Dictatorial feminism. Credit: Andrew Lichtenstein/Corbis via Getty

The evolution of middle-aged white women into fearsome spectres of villainy has been just over a year in the making. It started in Central Park last May, when a woman named Amy Cooper was filmed making a 911 call in which she claimed that a black man was threatening her life. This 40-second video hit the internet at almost exactly the same time as another one — the one capturing the murder of George Floyd in Minneapolis.
These two incidents were connected by neither geography, subject matter, or substance; the first was a tense but ultimately toothless conflict between two neurotic New Yorkers in which nobody got hurt, while the second captured not just a horrific tragedy but a gross abuse of police power. It didn’t matter: within hours, the two viral moments had fused in the public consciousness to create a monster, literally. She was a boogeyman spawned on social media, one we loathed and feared in equal measure.
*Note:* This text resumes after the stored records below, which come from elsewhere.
(** C7 as stated fails.  The intake task has passed its first [select]
    when [Close] is called; its second [select] takes an Initial that is
    waiting, the session is created and becomes ready, and a call of
    [accept] made after [Close] has returned takes the session queue case
    and returns that session.  And a call whose context is done can return
    the error of the context, which is not the stored [serverError]. *)
Lemma accept_after_Close_not_only_serverError :
  ¬ (∀ l err l1 labs l2 ctx c sess e l3,
       reachable l → Close l = (err, l1) → steps labs l1 = Some l2 →
       accept ctx c l2 = Some (sess, e, l3) →
       sess = None)
  ∧ ¬ (∀ l err l1 labs l2 ctx c sess e l3,
       reachable l → Close l = (err, l1) → steps labs l1 = Some l2 →
       accept ctx c l2 = Some (sess, e, l3) →
       e = serverError l1).
Proof.
  assert ((λ l, (closed l, serverError l, createdPacketConn (server (world l))))
            <$> steps [L_run check_errorChan]
                  (new_listener (set_rand [x01; x02; x03; x04] example.world0))
          = Some (false, None, false)) as Hstate by (vm_compute; reflexivity).
  revert Hstate.
  destruct (steps [L_run check_errorChan]
              (new_listener (set_rand [x01; x02; x03; x04] example.world0)))
    as [l|] eqn:Hsteps; intros Hstate; [|discriminate Hstate].
  injection Hstate as Hopen Herr Hconn.
  assert (reachable l) as Hreach by exact (reachable_run _ _ _ Hsteps).
  assert (Close l = (None, (Close l).2)) as HClose.
  { rewrite (surjective_pairing (Close l)) at 1. f_equal.
    unfold Close. rewrite Hopen. simpl. rewrite Hconn. reflexivity. }
  destruct (Close_inv l) as (_ & _ & _ & Hnew).
  destruct (Hnew Hopen) as [_ Hstored]. rewrite Herr in Hstored. simpl in Hstored.
  assert ((λ l, snd <$> handoff l)
            <$> (l ← steps [L_run check_errorChan]
                       (new_listener (set_rand [x01; x02; x03; x04] example.world0));
                 steps example.late_Initial (Close l).2)
          = Some [offered]) as Hlate by (vm_compute; reflexivity).
  rewrite Hsteps in Hlate.
  change ((λ l, snd <$> handoff l) <$> steps example.late_Initial (Close l).2
          = Some [offered]) in Hlate.
  split.
  - intros Hclaim. revert Hlate.
    destruct (steps example.late_Initial (Close l).2) as [l2|] eqn:Hsteps2;
      intros Hlate; [|discriminate Hlate].
    injection Hlate as Hoffer.
    destruct (handoff l2) as [|[s pc] [|? ?]] eqn:Hl2; try discriminate Hoffer.
    simpl in Hoffer. injection Hoffer as ->.
    assert (∃ l3, accept None (case_sessionQueue 0) l2 = Some (Some s, None, l3))
      as [l3 Haccept].
    { unfold accept, accept_receive, accept_decrement, move. rewrite Hl2. simpl.
      eexists. reflexivity. }
    specialize (Hclaim l None _ _ _ None _ _ _ _ Hreach HClose Hsteps2 Haccept).
    discriminate Hclaim.
  - intros Hclaim.
    assert (accept (Some (errors_New "context canceled")) case_ctx_Done (Close l).2
            = Some (None, Some (errors_New "context canceled"), (Close l).2)) as Haccept
      by reflexivity.
    specialize (Hclaim l None _ [] _ _ _ _ _ _ Hreach HClose eq_refl Haccept).
    rewrite Hstored in Hclaim. discriminate Hclaim.
Qed.
(** * Car showroom dashboard: the data path of [carshowroom_dashboard1.py]

    The script reads a CSV of sales into a pandas DataFrame, derives three
    date columns, filters the table by three sidebar selections and feeds
    group-by aggregates and one cross-tabulation to the charts.  This file
    embeds that data path: a DataFrame is a list of rows in index order, a
    column is the list of one field, a missing cell (NaN, NaT) is [None].
    Widgets and charts are not embedded. *)

From Stdlib Require Import ZArith QArith Qabs String Ascii List DecimalString.
From Stdlib Require Import SpecFloat.
From stdpp Require Import base option list gmap strings sorting.

Local Open Scope string_scope.
Set Warnings "-clear-no-such-hyp".

(** ** Data model *)

Inductive month :=
  | January | February | March | April | May | June
  | July | August | September | October | November | December.

#[global] Instance month_eq_dec : EqDecision month.
Proof. solve_decision. Defined.

(** A parsed [SaleDate] cell: what [pd.to_datetime] yields for a date
    string.  The time of day is never read by the script. *)
Record Timestamp := { ts_year : Z; ts_month : month; ts_day : Z }.

#[global] Instance Timestamp_eq_dec : EqDecision Timestamp.
Proof. solve_decision. Defined.

(** One line of [car_showroom_data.csv] after [pd.read_csv] and
    [pd.to_datetime]: an empty cell is [None].  Lines 112-113 hand the
    distinct [City] and [FuelType] values to [sorted], which raises when
    text is mixed with a missing cell, so the script goes on only with
    text in these two columns.  [Price] holds whole currency amounts.
    The code adds them as int64 when no cell of the column is missing
    and as float64 otherwise; both give the exact sum while the absolute
    values of the prices add up to less than 2^53 ([price_bound] below),
    and the sums of this file are the exact ones: a statement about the
    value of a sum or of a mean of prices assumes that bound. *)
Record CsvRow := {
  csv_SaleDate : option Timestamp;
  csv_City : string;
  csv_FuelType : string;
  csv_CarModel : option string;
  csv_SalesPersonID : option string;
  csv_Price : option Z
}.

(** One row of [df] as [load_data] returns it. *)
Record Row := {
  SaleDate : option Timestamp;
  City : string;
  FuelType : string;
  CarModel : option string;
  SalesPersonID : option string;
  Price : option Z;
  Year : string;
  Month : option Z;
  MonthName : option string
}.

#[global] Instance Row_eq_dec : EqDecision Row.
Proof. solve_decision. Defined.

(** ** [load_data] (lines 96-103) *)

Definition month_number (m : month) : Z :=
  match m with
  | January => 1 | February => 2 | March => 3 | April => 4
  | May => 5 | June => 6 | July => 7 | August => 8
  | September => 9 | October => 10 | November => 11 | December => 12
  end%Z.

(** [strftime("%b")] in the C locale. *)
Definition strftime_b (m : month) : string :=
  match m with
  | January => "Jan" | February => "Feb" | March => "Mar" | April => "Apr"
  | May => "May" | June => "Jun" | July => "Jul" | August => "Aug"
  | September => "Sep" | October => "Oct" | November => "Nov"
  | December => "Dec"
  end.

(** Python's [str] on an int. *)
Definition str_int (z : Z) : string := NilZero.string_of_int (Z.to_int z).

(** A numeric column carries its dtype: a datetime field accessor gives
    integers when no date is missing and float64 with NaN otherwise. *)
Inductive NumSeries :=
  | IntSeries (vals : list Z)
  | FloatSeries (vals : list (option Z)).

Definition hasnans (col : list (option Timestamp)) : bool :=
  negb (forallb (λ c, bool_decide (is_Some c)) col).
And because we live in the age of movies spawned by memes, she’s coming soon to a cinema near you. A bedraggled and atrociously-hairstyled Taryn Manning will be playing a villainous white woman who antagonises the sweet and blameless black family who’s just moved in down the street. She’s the embodiment of all evil, the manager-calling bigot next door, the proud owner of a soap dispenser emblazoned with the confederate flag. Her name, of course — and the movie’s — is Karen.
You don’t have to see Karen (and based on the trailer, it looks like a pile of hot garbage) to know how it will end: the villainess will come to a brutally but suitably violent end, and we’ll all learn an important, even life-changing lesson about embracing diversity and equity — lest one end up disemboweled by a wine opener.
Manning herself believes that Karen will pack a powerful, even global punch: “I felt a social responsibility to take on this role,” she told Deadline. “Even if I had to play the villain to effect change around the globe, then I was more than willing to step into the role… It’s time for change, and for me to be a part of the bigger picture meant a lot to me.”
Alas, Hollywood has but one “Karen” to cast. But for white women who yearn to effect change by embracing their own inner villain, two new books offer a way forward. Nova Reid’s The Good Ally and Rafia Zakaria’s Against White Feminism, both published this month, invite white women everywhere into a new, exciting role: that of the bad guy.